Short jokes
what do you call a bunch of retarded kids in a hot tub?
steamed vegetables.
Ring ring.
Abortion clinic!
Where no fetus can beat us.
What did Cinderella say when she got to the ball? "Wow, hairy!"
Give a man a fish, feed him for a day.
Give a man a poison fish, feed him for a lifetime.
I never knew the kid at school had autism. I always just thought he was walking into cobwebs.
Why did the old man fall into the well? He couldn't see that well.
Doctor: "Does your penis burn after intercourse?"
Patient: "I don't know. I never tried lighting it."
Why is Stephen Hawking good at skateboarding? Because he's always on the ramps.
There were two peanuts walking down an alley. One was assaulted.
what's the difference between a baby and a trampoline? the trampoline doesn't cave in when i jump on it.
Why won't Trump be subject to impeachment?
Answer: Because Republicans in Congress insist that every baby be brought to full term!
How do you get a dishwasher to shovel snow? Give the bitch a shovel.

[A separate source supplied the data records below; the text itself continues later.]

Definition checked_div (debug : bool) (a b : Decimal) : option (result DecimalError Decimal) :=
  if mantissa b =? 0 then Some (Err DivisionByZero)
  else
    let negative := xorb (mantissa a <? 0) (mantissa b <? 0) in
    numerator ← Wide.times_pow10 debug (Wide.from_u128 4 (Z.abs (mantissa a))) (Z.to_nat (scale b));
    denominator ← Wide.times_pow10 debug (Wide.from_u128 4 (Z.abs (mantissa b))) (Z.to_nat (scale a));
    quotient debug numerator denominator negative (Z.max (scale a) (scale b)).

(** The remainder of two magnitudes at scales [sa] and [sb], at the scale
    [scale']; in 256 bits where 128 do not hold them. *)
Definition rem_magnitude (debug : bool) (left_ right_ sa sb scale' : Z) : option (result DecimalError Z) :=
  match checked_mul128 left_ (pow10 (scale' - sa)), checked_mul128 right_ (pow10 (scale' - sb)) with
  | Some left_, Some right_ => Some (Ok (left_ mod right_))
  | _, _ =>
      left_ ← Wide.times_pow10 debug (Wide.from_u128 4 left_) (Z.to_nat (scale' - sa));
      right_ ← Wide.times_pow10 debug (Wide.from_u128 4 right_) (Z.to_nat (scale' - sb));
      Some (ok_or (Wide.to_u128 (Wide.div_rem left_ right_).2) Overflow)
  end.

Definition checked_rem (debug : bool) (a b : Decimal) : option (result DecimalError Decimal) :=
  if mantissa b =? 0 then Some (Err DivisionByZero)
  else
    let scale' := Z.max (scale a) (scale b) in
    magnitude ← rem_magnitude debug (Z.abs (mantissa a)) (Z.abs (mantissa b)) (scale a) (scale b) scale';
    Some (m ← magnitude; from_magnitude m (mantissa a <? 0) scale').

Definition neg (d : Decimal) : Decimal := mk (scale d) (words (- mantissa d)).
Definition abs (d : Decimal) : Decimal := if mantissa d <? 0 then neg d else d.
Definition signum (d : Decimal) : Z :=
  match mantissa d ?= 0 with Lt => -1 | Eq => 0 | Gt => 1 end.

(** The integer part toward zero, and the sign of what was cut off. *)
Definition truncated (d : Decimal) : Z * Z :=
  let unit_ := pow10 (scale d) in
  (Z.quot (mantissa d) unit_, Z.sgn (Z.rem (mantissa d) unit_)).

Definition whole (integer : Z) : Decimal := mk 0 (words integer).

Definition floor (d : Decimal) : Decimal :=
  let '(integer, fraction) := truncated d in whole (if fraction <? 0 then integer - 1 else integer).
Definition ceil (d : Decimal) : Decimal :=
  let '(integer, fraction) := truncated d in whole (if 0 <? fraction then integer + 1 else integer).
Definition round (d : Decimal) : Decimal :=
  let integer := cast_signed128 (round_off (Z.abs (mantissa d)) (scale d)) in
  whole (if mantissa d <? 0 then - integer else integer).

Definition from_i64 (value : Z) : Decimal := mk 0 (words value).
Definition trunc_to_i64 (d : Decimal) : option Z :=
  let integer := Z.quot (mantissa d) (pow10 (scale d)) in
  if (- 2 ^ 63 <=? integer) && (integer <? 2 ^ 63) then Some integer else None.

(** [Ord]: the integer parts, then the fractions at 38 digits. *)
Definition cmp_parts (d : Decimal) : Z * Z :=
  let unit_ := pow10 (scale d) in
  let widen := pow10 (MAX_DECIMAL_DIGITS - scale d) in
  (Z.quot (mantissa d) unit_, Z.rem (mantissa d) unit_ * widen).
Definition cmp (a b : Decimal) : comparison :=
  let '(i, f) := cmp_parts a in
  let '(i', f') := cmp_parts b in
  match i ?= i' with Eq => f ?= f' | c => c end.
Definition eq (a b : Decimal) : bool := match cmp a b with Eq => true | _ => false end.
End Decimal.

(** ** Decimal types *)

Module DecimalType.
Import Decimal.

Record DecimalType := mk { precision : Z; scale : Z }.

The difference between my life and a joke is that a joke has meaning.
What do you call Helen Keller in a pitch black, sound proof room?
Unnecessary.
I was going to buy a pocket calculator. But then I thought, who cares how many pockets I have?
What can you say both at a funeral and during sex?
This would be much better if you were alive.
Age is just a number,
Jail is just a room.
I was rooting for Donald Trump to be president.
We haven't had a presidential assassination in a while.
What's the difference between a refrigerator and a gay guy? You have to ask permission before stuffing it with meat.
If there is a hair, the meat is ruined.